What you produce should be every line from the data that includes "remote".

* * *

(** * duration.js: unit conversion and the concise-representation search

    A shallow embedding of the final revision of the [Duration] class
    (static [convert] and [concise], the constructor, [to], [toString],
    and the helpers [pluralize], [unitRef], [decimalRound]).

    JavaScript numbers are kept abstract behind the class [JSNumber], which
    lists exactly the operations the source applies to them.  Two instances
    are given: [binary64] (IEEE 754 doubles, what an engine computes) and
    [exact] (rationals, arithmetic without rounding or overflow).  The code
    is embedded once, over the class, and read at either instance. *)

From Stdlib Require Import ZArith QArith Qround Qpower Qabs Lqa Lia.
From Stdlib Require Import Bool List String Ascii DecimalString.
From Stdlib Require Import Floats.
Import ListNotations.

Local Close Scope Q_scope.
Local Open Scope string_scope.

(** ** JavaScript values and errors *)

(** The values that reach the modelled functions as unit, precision or
    separator arguments. *)
Inductive value (num : Type) : Type :=
| VUndefined
| VNull
| VBool (b : bool)
| VNum (x : num)
| VStr (s : string).

Arguments VUndefined {num}.
Arguments VNull {num}.
Arguments VBool {num} b.
Arguments VNum {num} x.
Arguments VStr {num} s.

(** A computation either returns or throws a [TypeError] (reading a
    property of [undefined]). *)
Inductive res (A : Type) : Type :=
| Ok (a : A)
| TypeError.

Arguments Ok {A} a.
Arguments TypeError {A}.

Definition bind {A B : Type} (c : res A) (k : A -> res B) : res B :=
  match c with
  | Ok a => k a
  | TypeError => TypeError
  end.

Notation "x <- c ;; k" := (bind c (fun x => k))
  (at level 61, c at next level, right associativity).

(** ** Numbers *)

(** The operations the source uses on numbers: decimal literals, [*], [/],
    [<], [>=] and the truthiness test behind [||]. [decimal m k] is the
    literal with digits [m] and [k] digits after the point; [integer z] is
    the literal without a fractional part. *)
Class JSNumber (num : Type) : Type := {
  decimal : Z -> nat -> num;
  nmul : num -> num -> num;
  ndiv : num -> num -> num;
  nlt : num -> num -> bool;
  nge : num -> num -> bool;
  truthy : num -> bool
}.

Definition integer {num : Type} `{JSNumber num} (z : Z) : num := decimal z 0.

(** *** IEEE 754 binary64 *)

Definition float_of_Z (z : Z) : float :=
  if (z <? 0)%Z then PrimFloat.opp (PrimFloat.of_uint63 (Uint63.of_Z (- z)))
  else PrimFloat.of_uint63 (Uint63.of_Z z).

Definition float_is_nan (x : float) : bool := negb (PrimFloat.eqb x x).

(** A literal with at most 15 significant digits is the correctly rounded
    quotient of two integers that binary64 holds exactly. *)
#[export] Instance binary64 : JSNumber float := {
  decimal m k := PrimFloat.div (float_of_Z m) (float_of_Z (10 ^ Z.of_nat k));
  nmul := PrimFloat.mul;
  ndiv := PrimFloat.div;
  nlt := PrimFloat.ltb;
  nge x y := PrimFloat.leb y x;
  truthy x := negb (PrimFloat.eqb x PrimFloat.zero) && negb (float_is_nan x)
}.

(** *** Exact rationals *)

Definition Qltb (x y : Q) : bool := negb (Qle_bool y x).

#[export] Instance exact : JSNumber Q := {
  decimal m k := (inject_Z m / inject_Z (10 ^ Z.of_nat k))%Q;
  nmul := Qmult;
  ndiv := Qdiv;
  nlt := Qltb;
  nge x y := Qle_bool y x;
  truthy x := negb (Qeq_bool x 0%Q)
}.

(** ** The unit table *)

Record unit_info : Type := { full : string; abbr : string; ref : nat }.

Definition ms  := {| full := "millisecond"; abbr := "ms";  ref := 0 |}.
Definition s   := {| full := "second";      abbr := "s";   ref := 1 |}.
Definition min := {| full := "minute";      abbr := "min"; ref := 2 |}.
Definition hr  := {| full := "hour";        abbr := "hr";  ref := 3 |}.
Definition day := {| full := "day";         abbr := "day"; ref := 4 |}.
Definition wk  := {| full := "week";        abbr := "wk";  ref := 5 |}.
Definition mo  := {| full := "month";       abbr := "mo";  ref := 6 |}.
Definition yr  := {| full := "year";        abbr := "yr";  ref := 7 |}.
(** X22: no request leaves a command or a note without its device: when
    every command and every note belongs to a device that has a row, the
    same holds after any request, because a command or a note is inserted
    only for a device that has a row and no request removes a row. *)
Theorem handle_keeps_references tok r db :
  references_ok db -> references_ok (handle tok r db).
Proof.
  intros [Hcmd Hnote].
  assert (forall db', (forall c', In c' (device_commands db') ->
                         exists c, In c (device_commands db)
                                   /\ cmd_device_id c' = cmd_device_id c) ->
                      (forall k, is_Some (devices db !! k) -> is_Some (devices db' !! k)) ->
                      forall c', In c' (device_commands db') ->
                                 is_Some (devices db' !! cmd_device_id c')) as Hc.
  { intros db' Hfrom Hrows c' Hin. destruct (Hfrom c' Hin) as [c [Hc0 ->]].
    apply Hrows, Hcmd, Hc0. }
  assert (forall db', device_notes db' = device_notes db ->
                      (forall k, is_Some (devices db !! k) -> is_Some (devices db' !! k)) ->
                      forall n, In n (device_notes db') ->
                                is_Some (devices db' !! note_device_id n)) as Hn.
  { intros db' E Hrows n Hin. rewrite E in Hin. apply Hrows, Hnote, Hin. }
  pose proof (handle_keeps_rows tok r db) as Hrows. unfold references_ok.
  destruct r as [now ip req|clock req|auth now fresh id kind payload
                |auth now id st|auth now id note createdBy|auth id]; simpl in *.
  - destruct (register_tables now ip req db) as [E1 E2].
    split; [apply Hc; [rewrite E1; eauto|exact Hrows]|apply Hn; [exact E2|exact Hrows]].
  - split.
    + apply Hc; [apply poll_command_devices|exact Hrows].
    + apply Hn; [|exact Hrows]. unfold poll.
      destruct (_ || _); [reflexivity|].
      destruct (findDeviceForAuth _ _ _) as [[[dev|] devs]|]; [|reflexivity|reflexivity].
      destruct (record_results _ _ _ _ _) as [[|] cmds]; [|reflexivity].
      destruct (takeNextBatch _ _ _ _). reflexivity.
  - destruct (adminAuth tok auth); cbn [guarded snd] in *; [|split; assumption].
    destruct (enqueue_cases now fresh id kind payload db) as [[-> _]|[_ [_ [_ Hins]]]];
      [split; assumption|].
    apply insert_command_some in Hins. destruct Hins as [d [j [Hd [_ [_ [_ E]]]]]].
    rewrite E in *. cbn [set_commands device_commands devices device_notes] in *. split.
    + intros c' Hin. apply in_app_or in Hin. destruct Hin as [Hin|[<-|[]]].
      * apply Hcmd, Hin.
      * cbn [cmd_device_id]. rewrite Hd. eauto.
    + exact Hnote.
  - destruct (adminAuth tok auth); cbn [guarded snd] in *; [|split; assumption].
    destruct (set_status_tables now id st db) as [E1 E2].
    split; [apply Hc; [rewrite E1; eauto|exact Hrows]|apply Hn; [exact E2|exact Hrows]].
  - destruct (adminAuth tok auth); cbn [guarded snd] in *; [|split; assumption].
    destruct (post_note_cases now id note createdBy db) as [[-> _]|[d [Hd [_ E]]]];
      [split; assumption|].
    rewrite E in *. cbn [snd add_note device_commands devices device_notes] in *. split.
    + exact Hcmd.
    + intros n Hin. apply in_app_or in Hin. destruct Hin as [Hin|[<-|[]]].
      * apply Hnote, Hin.
      * cbn [note_device_id]. rewrite Hd. eauto.
  - destruct (adminAuth tok auth); cbn [guarded snd] in *; [|split; assumption].
    rewrite get_device_same. split; assumption.
Qed.

Lemma handle_keeps_references_witness :
  references_ok db_1
  /\ references_ok
       (handle None (AdminEnqueue None 100 10%N "dev-1" (Some "ping") (JObj [])) db_1).
Proof.
  assert (references_ok db_1) as H by (split; intros x []).
  split; [exact H|]. apply handle_keeps_references. exact H.
Defined.

(** ** A result entry whose id is not a uuid *)

Lemma recordResult_no_new_sent now commandId deviceId ok err cmds cmds' c' :
  recordResult now commandId deviceId ok err cmds = Some cmds' ->
  In c' cmds' -> cmd_status c' = sent -> In c' cmds.
Proof.
  intros H Hin Hs.
  destruct (recordResult_in _ _ _ _ _ _ _ _ H Hin) as [u [c [_ [Hc [[_ E]|[_ E]]]]]].
  - subst c'. simpl in Hs. destruct ok; discriminate.
  - subst c'. exact Hc.
Qed.

Lemma record_results_no_new_sent clock i deviceId results cmds b cmds' c' :
  record_results clock i deviceId results cmds = (b, cmds') ->
  In c' cmds' -> cmd_status c' = sent -> In c' cmds.
Proof.
  revert i cmds. induction results as [|r rest IH]; intros i cmds H Hin Hs; simpl in H.
  - injection H as _ <-. exact Hin.
  - destruct r as [e|]; [|apply (IH _ _ H Hin Hs)].
    destruct (negb (truthy_str (r_id e))); [apply (IH _ _ H Hin Hs)|].
    destruct (recordResult _ _ _ _ _ _) as [cmds1|] eqn:Hrec.
    + apply (recordResult_no_new_sent _ _ _ _ _ _ _ _ Hrec); [|exact Hs].
      apply (IH _ _ H Hin Hs).
    + injection H as _ <-. exact Hin.
Qed.

(** X23: a results list that holds an entry whose id is not empty and
    does not read as a uuid makes the poll fail: the reply is never a
    batch, and no command is moved to sent by that call (a command that is
    sent afterwards was in the table, sent, before). *)
Theorem poll_malformed_result_id clock req db e s :
  In (Some e) (p_results req) ->
  r_id e = Some s -> s <> "" -> uuid_in s = None ->
  (forall rows, fst (poll clock req db) <> Json200 rows)
  /\ (forall c', In c' (device_commands (snd (poll clock req db))) ->
                 cmd_status c' = sent -> In c' (device_commands db)).
Proof.
  intros He Hs Hne Hu.
  assert (forall rows, fst (poll clock req db) <> Json200 rows) as Hfail.
  { intros rows Hf. destruct (poll clock req db) as [r db'] eqn:Hp.
    cbn [fst] in Hf. subst r.
    destruct (poll_ok_inv _ _ _ _ _ Hp) as [cmds1 [Hrec _]].
    apply record_results_reported in Hrec. destruct Hrec as [_ Hrep].
    destruct (Hrep e s He Hs Hne) as [u [Hu' _]]. congruence. }
  split; [exact Hfail|].
  intros c' Hin Hsent.
  destruct (poll_commands_shape clock req db)
    as [E|[b [cmds1 [Hrec [[-> [E _]]|[-> [rows [Hf _]]]]]]]].
  - rewrite E in Hin. exact Hin.
  - rewrite E in Hin. apply (record_results_no_new_sent _ _ _ _ _ _ _ _ Hrec Hin Hsent).
  - destruct (Hfail rows Hf).
Qed.

Lemma poll_malformed_result_id_witness :
  let cA := mkCommand 10%N "dev-1" "ping" (JObj []) queued 100 None None None in
  let db := set_commands [cA] db_1 in
  let req := auth_1 5 [report "not-a-uuid" true None] in
  uuid_in "not-a-uuid" = None
  /\ fst (poll (fun _ => 200%Z) req db) <> Json200 [returning cA].
Proof.
  intros cA db req. split; [reflexivity|].
  apply (proj1 (poll_malformed_result_id (fun _ => 200%Z) req db
                  (mkResult (Some "not-a-uuid") (JBool true) None) "not-a-uuid"
                  (or_introl eq_refl) eq_refl ltac:(discriminate) eq_refl)).
Defined.
(** With nothing loaded the selector finds no text, whatever the id. *)
Lemma select_context_nothing_loaded document_id :
  select_context document_id [] =
    (if json_truthy document_id && negb (hashable document_id)
     then Raise ("unhashable type: '" +:+ json_type_name document_id +:+ "'")
     else Ok None).
Proof.
  unfold select_context, key_in_documents.
  destruct document_id as [|b|n|s|l|f]; simpl; try done.
  - by destruct b.
  - by destruct (negb (n =? 0)%Z).
  - by destruct (Str.truthy s).
  - by destruct l.
  - by destruct f.
Qed.

(** The second branch of the selector: the id is null, or a string that
    is no key, and something is loaded. *)
Lemma select_context_first document_id k0 text0 docs :
  document_id = JNull ∨
    (∃ k, document_id = JStr k ∧ k ∉ Dict.keys ((k0, text0) :: docs)) →
  select_context document_id ((k0, text0) :: docs) = Ok (Some text0).
Proof.
  intros [-> | (k & -> & Hk)]; [done|].
  unfold select_context, key_in_documents. simpl json_truthy.
  destruct (Str.truthy k); [|done]. simpl hashable. cbn iota.
  destruct (Dict.mem k ((k0, text0) :: docs)) eqn:E; [|done].
  by apply dict_mem_true in E.
Qed.

(** Every call that [chat] makes is the one of lines 148-162, and it
    makes at most one. *)
Lemma chat_calls api req docs :
  (chat api req docs).2 = [] ∨
  ∃ doc_text data,
    req = Ok (JObj data) ∧
    json_truthy (Dict.get_default "message" (JStr "") data) = true ∧
    select_context (Dict.get_default "document_id" JNull data) docs =
      Ok (Some doc_text) ∧
    (chat api req docs).2 =
      [completion_call doc_text (Dict.get_default "message" (JStr "") data)].
Proof.
  destruct req as [[| | | | |data]|e]; simpl; try (by left).
  destruct (json_truthy (Dict.get_default "message" (JStr "") data)) eqn:Hm;
    simpl; [|by left].
  destruct (select_context _ docs) as [[doc_text|]|e] eqn:Hs;
    simpl; try (by left).
  right. exists doc_text, data. split_and!; [done..|].
  by destruct (api _).
Qed.

(** [chat] answers 200 only after a call to the remote service. *)
Lemma chat_status api req docs :
  (chat api req docs).2 = [] →
  status (chat api req docs).1 = 400 ∨ status (chat api req docs).1 = 500.
Proof.
  destruct req as [[| | | | |data]|e]; simpl; try (by right).
  destruct (json_truthy _); simpl; [|by left].
  destruct (select_context _ docs) as [[doc_text|]|e];
    simpl; try (by right); try (by left).
  by destruct (api _).
Qed.

Lemma chat_nothing_loaded api req :
  (chat api req []).2 = [].
Proof.
  destruct (chat_calls api req []) as [E|(doc_text & data & _ & _ & Hs & _)];
    [done|].
  rewrite select_context_nothing_loaded in Hs. by case_match.
Qed.

(** A request in the form of the interface, with nothing loaded. *)
Lemma chat_nothing_loaded_400 api req :
  chat_body_ok req = true → status (chat api req []).1 = 400.
Proof.
  destruct req as [[| | | | |data]|e]; simpl; try done.
  intros Hh. destruct (json_truthy _); simpl; [|done].
  by rewrite select_context_nothing_loaded, Hh, andb_false_r.
Qed.
End ChatFacts.

(** C3, as the code has it.  While nothing is loaded, no chat request
    reaches the remote service, and none is answered 200; a request whose
    message is not empty, and whose document id is absent, null or a string,
    is answered 400 with the error of a missing document. *)
Theorem chat_nothing_loaded_is_refused `{ext : External}
    (api : completion_api) (data : list (string * json)) :
  json_truthy (Dict.get_default "message" (JStr "") data) = true →
  hashable (Dict.get_default "document_id" JNull data) = true →
  chat api (Ok (JObj data)) [] =
    (chat_error 400 "No document loaded. Please upload a document first.", [])
  ∧ ∀ req, (chat api req []).2 = [] ∧
           (status (chat api req []).1 = 400 ∨ status (chat api req []).1 = 500).
Proof.
  intros Hm Hh. split.
  - simpl. rewrite Hm. simpl.
    by rewrite select_context_nothing_loaded, Hh, andb_false_r.
  - intros req. pose proof (chat_nothing_loaded api req) as Hcalls.
    split; [done | by apply chat_status].
Qed.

* * *

Result of this exercise:
(** [chat] answers 200 only after a call to the remote service. *)
    reaches the remote service, and none is answered 200; a request whose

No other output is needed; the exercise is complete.